飲食店ドットコムのサービス

時短要請を「時代の変わり目」と捉える飲食店も。ポストコロナへ動き始める外食業界

LINEで送る
Pocket
follow us in feedly

画像素材:PIXTA

「キャンセル、キャンセル、キャンセルでした」

「最強レモンサワー」で人気の江戸川区小岩の『素揚げや』(2店舗)も時短要請に応じた。運営するD&F株式会社の代表取締役・宮崎明氏によると、今回の時短要請の影響は、8月から9月にかけての時短要請とは大きく異なるという。夏場は本館と別館、2店舗合計の売上は平年とほぼ変わらない程度であったが、11月28日からの要請を受け、売上が別館は7割、本館は5割程度に落ち込んだ。

「人々の気持ちの持ちようでしょう。8、9月はそれまでの午後8時までの要請から午後10時になったわけですし、暑さもあったのか感染者数も横ばいでしたから。お客さんも時短要請の営業も含め、生活に慣れてきたのがあったと思います」

秋には売上も伸び前年比150%を記録していたが、11月28日を境に一変したという。

「11月27 日までは大賑わいだったのが、時短要請で一気に冷え込みました。キャンセル、キャンセル、キャンセルでした」

午後10時までの営業の場合、午後9時以降の案内は基本的に出来ないため、その分の売上が減少。さらに12月17日に東京都の感染者数が821人と最高を記録すると、午後7時~8時の客も激減したとのこと。

Go Toキャンペーンの中止に至るまでエビデンスの必要性を強調されていたものが、時短要請ではエビデンスの必要性があまり叫ばれないまま決定したことに疑問や不満を感じつつも、この措置は仕方がないという思いに至っている。

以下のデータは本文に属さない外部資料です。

(* ===== verification/Thermocouple.v ===== *)
(** * Thermocouple: temperature chips on an SPI bus

    Models [src/src/thermocouple.c]: a timer asks for a reading, a task reads
    the chip, reports the value and shuts the machine down after too many
    invalid readings in a row. *)

From S2P Require Import Prelude Wire State Command Sched Basecmd Stepper Spi.
Import Encode.

Definition TS_CHIP_MAX31855 : Z := 0.
Definition TS_CHIP_MAX31856 : Z := 1.
Definition TS_CHIP_MAX31865 : Z := 2.
Definition TS_CHIP_MAX6675 : Z := 3.

Definition TS_PENDING : Z := 1.

Definition MAX31856_LTCBH_REG : Z := 0x0C.
Definition MAX31856_SR_REG : Z := 0x0F.
Definition MAX31865_RTDMSB_REG : Z := 0x01.
Definition MAX31865_FAULTSTAT_REG : Z := 0x07.

(** [be32_to_cpu] of the bytes of a buffer, on a machine of either order. *)
Definition be_bytes (l : list Z) : Z := foldl (fun v b => v * 256 + b) 0 l.

Section WithBoard.
Context `{B : Board}.

Definition get_thermocouple (oid : Z) : FW thermocouple :=
  o ← obj_get oid;
  match o with OThermocouple t => mret t | _ => fault "struct thermocouple_spi" end.

Definition upd_thermocouple (oid : Z) (f : thermocouple -> thermocouple) : FW unit :=
  t ← get_thermocouple oid; obj_put oid (OThermocouple (f t)).

Definition thermocouple_timer (oid : Z) : tptr := ObjTimer oid 0.

Definition thermocouple_event (oid : Z) : FW Z :=
  sched_wake_task W_thermocouple ;;
  upd_thermocouple oid (fun t => t <| tc_flags ::= fun f => Z.lor f TS_PENDING |>) ;;
  t ← get_thermocouple oid;
  add_waketime (thermocouple_timer oid) (tc_rest_time t) ;;
  mret SF_RESCHEDULE.

Definition command_config_thermocouple (args : list Z) : FW unit :=
  a2 ← arg args 2;
  let chip_type := u8 a2 in
  if chip_type >? TS_CHIP_MAX6675 then shutdown "Invalid thermocouple chip type"
  else
    a0 ← arg args 0;
    oid ← oid_alloc a0 T_thermocouple (sizeof_obj T_thermocouple);
    set_func (thermocouple_timer oid) F_thermocouple_event ;;
    a1 ← arg args 1;
    spi ← spidev_oid_lookup a1;
    upd_thermocouple oid (fun t => t <| tc_spi := spi |>) ;;
    upd_thermocouple oid (fun t => t <| tc_chip_type := chip_type |>).

Definition command_query_thermocouple (args : list Z) : FW unit :=
  a0 ← arg args 0;
  oid ← oid_lookup a0 T_thermocouple;
  sched_del_timer (thermocouple_timer oid) ;;
  a1 ← arg args 1;
  set_waketime (thermocouple_timer oid) a1 ;;
  a2 ← arg args 2;
  upd_thermocouple oid (fun t => t <| tc_rest_time := a2 |>) ;;
  if negb (truth a2) then mret tt
  else
    a3 ← arg args 3;
    a4 ← arg args 4;
    a5 ← arg args 5;
    upd_thermocouple oid (fun t => t <| tc_min_value := a3 |> <| tc_max_value := a4 |>
      <| tc_max_invalid := u8 a5 |> <| tc_invalid_count := 0 |>) ;;
    sched_add_timer (thermocouple_timer oid).

Definition thermocouple_fmt : string := "thermocouple_result oid=%c next_clock=%u value=%u fault=%c".
Definition thermocouple_reason : string := "Thermocouple reader fault".

Definition thermocouple_respond (oid next_begin_time value fault : Z) : FW unit :=
  sendf thermocouple_fmt [VInt oid; VInt next_begin_time; VInt value; VInt fault] ;;
  t ← get_thermocouple oid;
  if truth fault || (value <? tc_min_value t) || (value >? tc_max_value t)
  then
    upd_thermocouple oid (fun t => t <| tc_invalid_count ::= fun c => u8 (c + 1) |>) ;;
    t ← get_thermocouple oid;
    if tc_invalid_count t <? tc_max_invalid t then mret tt
    else
      sched_try_shutdown thermocouple_reason ;;
      upd_thermocouple oid (fun t => t <| tc_invalid_count := 0 |>)
  else upd_thermocouple oid (fun t => t <| tc_invalid_count := 0 |>).

(** [msg[i]]. *)
Definition msg_byte (msg : list Z) (i : nat) : FW Z := deref "msg[]" (msg !! i).

Definition thermocouple_handle_max31855 (oid next_begin_time : Z) : FW unit :=
  t ← get_thermocouple oid;
  msg ← spidev_transfer (tc_spi t) true [0; 0; 0; 0];
  let value := u32 (be_bytes msg) in
  thermocouple_respond oid next_begin_time value (u8 (Z.land value 0x07)).

Definition thermocouple_handle_max31856 (oid next_begin_time : Z) : FW unit :=
  t ← get_thermocouple oid;
  msg ← spidev_transfer (tc_spi t) true [MAX31856_LTCBH_REG; 0; 0; 0];
  let value := Z.land (u32 (be_bytes msg)) 0x00ffffff in
  msg ← spidev_transfer (tc_spi t) true [MAX31856_SR_REG; 0];
  fault ← msg_byte msg 1;
  thermocouple_respond oid next_begin_time value fault.

(** The fourth byte of [msg] is not part of the transfer. *)
Definition thermocouple_handle_max31865 (oid next_begin_time : Z) : FW unit :=
  t ← get_thermocouple oid;
  msg ← spidev_transfer (tc_spi t) true [MAX31865_RTDMSB_REG; 0; 0];
  let value := Z.land (Z.shiftr (u32 (be_bytes (msg ++ [0]))) 8) 0xffff in
  msg ← spidev_transfer (tc_spi t) true [MAX31865_FAULTSTAT_REG; 0];
  b ← msg_byte msg 1;
  let fault := Z.lor (clr b 0x03) (Z.land value 0x0001) in
  thermocouple_respond oid next_begin_time value fault.

Definition thermocouple_handle_max6675 (oid next_begin_time : Z) : FW unit :=
  t ← get_thermocouple oid;
  msg ← spidev_transfer (tc_spi t) true [0; 0];
  let value := u16 (be_bytes msg) in
  thermocouple_respond oid next_begin_time value (u8 (Z.land value 0x06)).

(** Body of the loop of [thermocouple_task]. *)
Definition thermocouple_read (oid : Z) : FW unit :=
  t ← get_thermocouple oid;
  if negb (has (tc_flags t) TS_PENDING) then mret tt
  else
    tm ← tm_get (thermocouple_timer oid);
    let next_begin_time := t_waketime tm in
    upd_thermocouple oid (fun t => t <| tc_flags ::= fun f => clr f TS_PENDING |>) ;;
    if tc_chip_type t =? TS_CHIP_MAX31855 then thermocouple_handle_max31855 oid next_begin_time
    else if tc_chip_type t =? TS_CHIP_MAX31856 then thermocouple_handle_max31856 oid next_begin_time
    else if tc_chip_type t =? TS_CHIP_MAX31865 then thermocouple_handle_max31865 oid next_begin_time
    else if tc_chip_type t =? TS_CHIP_MAX6675 then thermocouple_handle_max6675 oid next_begin_time
    else mret tt.

Definition thermocouple_task : FW unit :=
  w ← sched_check_wake W_thermocouple;
  when w (foreach_oid T_thermocouple thermocouple_read).

(** A series of readings: time, value and fault. *)
Fixpoint respond_all (oid : Z) (rs : list (Z * Z * Z)) : FW unit :=
  match rs with
  | [] => mret tt
  | (time, value, fault) :: rs => thermocouple_respond oid time value fault ;; respond_all oid rs
  end.
End WithBoard.

(** ** Invalid readings in a row *)
Section Invalid.
Context `{B : Board} (oid : Z) (lo hi m : Z).
Implicit Types (s : mcu) (t : thermocouple) (r : Z * Z * Z).

(** A reading with a fault or outside the limits. *)
Definition bad r : bool := let '(_, value, fault) := r in truth fault || (value <? lo) || (value >? hi).

Hypothesis Hmsg : forall time value fault, is_u8 fault ->
  fits (ctr_lookup_encoder thermocouple_fmt) [VInt oid; VInt time; VInt value; VInt fault].

(** The thermocouple after [k] bad readings in a row, in a running machine. *)
Record watching s (k : Z) : Prop := {
  wt_view : exists t, obj_view s oid = Some (OThermocouple t) /\ tc_min_value t = lo /\ tc_max_value t = hi
    /\ tc_max_invalid t = m /\ tc_invalid_count t = k;
  wt_con : con_wf (m_con s);
  wt_running : shutdown_status (m_sched s) = 0;
}.

Lemma get_thermocouple_run t s : obj_view s oid = Some (OThermocouple t) -> get_thermocouple oid s = (Ok t, s).
Proof. intros H. unfold get_thermocouple. by rewrite (bind_ok _ _ _ _ _ (obj_get_run _ _ _ H)). Qed.

Lemma upd_thermocouple_run f t s :
  obj_view s oid = Some (OThermocouple t) -> upd_thermocouple oid f s = (Ok tt, put_obj oid (OThermocouple (f t)) s).
Proof. intros H. unfold upd_thermocouple. by rewrite (bind_ok _ _ _ _ _ (get_thermocouple_run _ _ H)). Qed.

Lemma watching_count s k c t :
  watching s k -> obj_view s oid = Some (OThermocouple t) ->
  watching (put_obj oid (OThermocouple (t <| tc_invalid_count := c |>)) s) c.
Proof.
  intros [(t' & V & H) C R] V'. simplify_eq. split; [| done | done]. eexists. split; [by eapply obj_view_put | tauto].
Qed.

(** One reading. *)
Lemma respond_step s k time value fault :
  watching s k -> 0 <= k <= 254 -> is_u8 fault ->
  if bad (time, value, fault)
  then if k + 1 <? m then exists s', thermocouple_respond oid time value fault s = (Ok tt, s') /\ watching s' (k + 1)
       else exists s', thermocouple_respond oid time value fault s = (Shut thermocouple_reason, s')
  else exists s', thermocouple_respond oid time value fault s = (Ok tt, s') /\ watching s' 0.
Proof.
  intros [(t & V & H1 & H2 & H3 & Hk) C R] Hr Hf. unfold thermocouple_respond.
  destruct (command_sendf_total thermocouple_fmt (ctr_lookup_encoder thermocouple_fmt)
    [VInt oid; VInt time; VInt value; VInt fault] s C (Hmsg _ _ _ Hf)) as (c' & log & E & Hc & _).
  fold (sendf thermocouple_fmt [VInt oid; VInt time; VInt value; VInt fault]) in E. rewrite (bind_ok _ _ _ _ _ E).
  set (s1 := upd m_hw _ _). assert (V1 : obj_view s1 oid = Some (OThermocouple t)) by done.
  assert (W1 : watching s1 k) by (split; [by exists t | done | done]). rewrite (bind_ok _ _ _ _ _ (get_thermocouple_run _ _ V1)).
  cbn [bad]. rewrite H1, H2. destruct (truth fault || _ || _).
  - rewrite (bind_ok _ _ _ _ _ (upd_thermocouple_run _ _ _ V1)), (bind_ok _ _ _ _ _ (get_thermocouple_run _ _ (obj_view_put _ _ _ _ V1))).
    set (t2 := t <| tc_invalid_count ::= _ |>). change (tc_max_invalid t2) with (tc_max_invalid t).
    assert (E2 : tc_invalid_count t2 = k + 1) by (unfold t2; simpl; rewrite Hk; apply u8_small; unfold is_u8; lia).
    rewrite E2, H3. destruct (k + 1 <? m).
    + eexists. split; [reflexivity |]. rewrite <- E2. exact (watching_count s1 k (u8 (tc_invalid_count t + 1)) t W1 V1).
    + unfold sched_try_shutdown. rewrite bind_assoc, bind_gets. simpl. rewrite R. simpl. by eexists.
  - rewrite (upd_thermocouple_run _ _ _ V1). eexists. split; [reflexivity |]. exact (watching_count s1 k 0 t W1 V1).
Qed.

(** [m] bad readings in a row somewhere in [rs], the first [k] of them before it. *)
Definition run_of_bad (k : Z) (rs : list (Z * Z * Z)) : Prop :=
  (exists l1 l2, rs = l1 ++ l2 /\ Forall (fun r => bad r = true) l1 /\ Z.of_nat (length l1) + k = m /\ l1 <> [])
  \/ exists l0 l1 l2, rs = l0 ++ l1 ++ l2 /\ Forall (fun r => bad r = true) l1 /\ Z.of_nat (length l1) = m /\ l1 <> [].

Lemma run_bad k r rs : bad r = true -> 0 <= k -> k + 1 < m -> run_of_bad k (r :: rs) <-> run_of_bad (k + 1) rs.
Proof.
  intros Hb Hk Hm. split.
  - intros [(l1 & l2 & E & Hl & Hn & Hne) | (l0 & l1 & l2 & E & Hl & Hn & Hne)].
    + destruct l1 as [| r1 l1]; [done |]. injection E as <- ->. inversion Hl; subst. left. exists l1, l2.
      split_and!; try done; simpl in *; [lia |]. intros ->. simpl in *. lia.
    + destruct l0 as [| r0 l0]; [| right; exists l0, l1, l2; injection E as _ ->; done].
      destruct l1 as [| r1 l1]; [done |]. injection E as <- ->. inversion Hl; subst. simpl in Hn. left.
      exists (take (Z.to_nat (m - k - 1)) l1), (drop (Z.to_nat (m - k - 1)) l1 ++ l2). split_and!.
      * by rewrite app_assoc, take_drop.
      * by apply Forall_take.
      * rewrite length_take. lia.
      * intros E%(f_equal length). rewrite length_take in E. simpl in E. lia.
  - intros [(l1 & l2 & -> & Hl & Hn & Hne) | (l0 & l1 & l2 & -> & Hl & Hn & Hne)].
    + left. exists (r :: l1), l2. split_and!; try done; [by constructor | simpl; lia].
    + right. by exists (r :: l0), l1, l2.
Qed.

Lemma run_good k r rs : bad r = false -> run_of_bad k (r :: rs) <-> run_of_bad 0 rs.
Proof.
  intros Hb. split.
  - intros [(l1 & l2 & E & Hl & Hn & Hne) | (l0 & l1 & l2 & E & Hl & Hn & Hne)].
    + destruct l1 as [| r1 l1]; [done |]. injection E as <- ->. inversion Hl; congruence.
    + destruct l0 as [| r0 l0]; [| right; exists l0, l1, l2; injection E as _ ->; done].
      destruct l1 as [| r1 l1]; [done |]. injection E as <- ->. inversion Hl; congruence.
  - intros [(l1 & l2 & -> & Hl & Hn & Hne) | (l0 & l1 & l2 & -> & Hl & Hn & Hne)]; right;
      [exists [r], l1, l2 | exists (r :: l0), l1, l2]; split_and!; try done; lia.
Qed.

(** C35: the machine is shut down when, and only when, [max_invalid] readings in
    a row are invalid: a shorter series of bad readings, however often it
    occurs, is tolerated, and a longer one never is. *)
Theorem thermocouple_shutdown_iff rs : forall s k,
  watching s k -> 1 <= m <= 255 -> 0 <= k < m -> Forall (fun r => is_u8 r.2) rs ->
  (run_of_bad k rs -> exists s', respond_all oid rs s = (Shut thermocouple_reason, s'))
  /\ (~ run_of_bad k rs -> exists s' k', respond_all oid rs s = (Ok tt, s') /\ watching s' k' /\ 0 <= k' < m).
Proof.
  induction rs as [| [[time value] fault] rs IH]; intros s k W Hm Hk Hu; cbn [respond_all].
  { split; [| intros _; by exists s, k]. intros [(l1 & l2 & E & _ & _ & Hne) | (l0 & l1 & l2 & E & _ & _ & Hne)].
    - symmetry in E. by apply app_eq_nil in E as [-> _].
    - symmetry in E. apply app_eq_nil in E as [_ E]. by apply app_eq_nil in E as [-> _]. }
  inversion Hu as [| ? ? Hf Hu']; subst. pose proof (respond_step s k time value fault W ltac:(lia) Hf) as Hstep. destruct (bad (time, value, fault)) eqn:Hb.
  - destruct (Z.ltb_spec (k + 1) m).
    + destruct Hstep as (s1 & E & W1). rewrite (bind_ok _ _ _ _ _ E), (run_bad k _ rs Hb) by lia. apply IH; [done | done | lia | done].
    + destruct Hstep as (s1 & E). rewrite (bind_shut _ _ _ _ _ E). split; [by exists s1 |]. intros Hn. exfalso. apply Hn.
      left. exists [(time, value, fault)], rs. split_and!; try done; [by constructor | simpl; lia].
  - destruct Hstep as (s1 & E & W1). rewrite (bind_ok _ _ _ _ _ E), (run_good k _ rs Hb). apply IH; [done | done | lia | done].
Qed.
End Invalid.

(** A chip with limits 100 and 4000 that may fail twice. *)
Definition demo_thermocouple : thermocouple := mk_thermocouple 64000 100 4000 0 3 0 0 0.
Definition demo_temperature : mcu :=
  initial_mcu <| m_base ::= fun b => b <| oids := Some [mk_oid (Some T_thermocouple) (Some (OThermocouple demo_thermocouple))] |> <| oid_count := 1 |> |>.
Definition demo_chip_encoder : command_encoder := mk_encoder 5 30 [PT_byte; PT_uint32; PT_uint32; PT_byte].
#[local] Instance demo_chip_board : Board :=
  demo_board_msgs (fun _ => demo_chip_encoder) (fun _ => demo_encoder) false (fun n => u32 (100 * Z.of_nat n)).

Lemma thermocouple_shutdown_iff_witness :
  exists s', respond_all 0 [(1, 5, 0); (2, 200, 0); (3, 5, 0); (4, 300, 1); (5, 5000, 0); (6, 300, 0)] demo_temperature
    = (Shut thermocouple_reason, s').
Proof.
  destruct (thermocouple_shutdown_iff 0 100 4000 3) with
    (rs := [(1, 5, 0); (2, 200, 0); (3, 5, 0); (4, 300, 1); (5, 5000, 0); (6, 300, 0)]) (s := demo_temperature) (k := 0) as [H _].
  - intros time value fault Hf. split; [| vm_compute; discriminate]. repeat (apply Forall2_cons; split; [try done; vm_decide |]). done.
  - split; [eexists; split_and!; reflexivity | vm_decide | reflexivity].
  - lia.
  - lia.
  - apply (bool_decide_unpack _). vm_compute. exact I.
  - apply H. right. exists [(1, 5, 0); (2, 200, 0)], [(3, 5, 0); (4, 300, 1); (5, 5000, 0)], [(6, 300, 0)].
    split_and!; try reflexivity; [repeat constructor | discriminate].
Defined.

「仮に時短要請がなくても、連日、感染者が700人、800人と伝えられれば『(深夜営業を)やめておこうか』となったかもしれません。社会通念からして続けるべきではないと思います。そう考えると、1日4万円もらえる分、まだ良かったと考えた方がいいのかもしれません。1日2万円なら従わずに開けた方がビジネスだけを考えればいいのかもしれませんが、1日4万円、合計100万円は大きいです」

画像素材:PIXTA

時代の変化を感じ取る経営者

時短要請は要請に過ぎず、法的拘束力はない。営業を続けて収益を上げるか、営業を午後10時で打ち切って協力金を得るかの選択であり、それは事業者に委ねられる。こうした状況に苦悩しながらも、経営者はこの事態を冷静に分析し、将来へと繋げようとする思いを持っている。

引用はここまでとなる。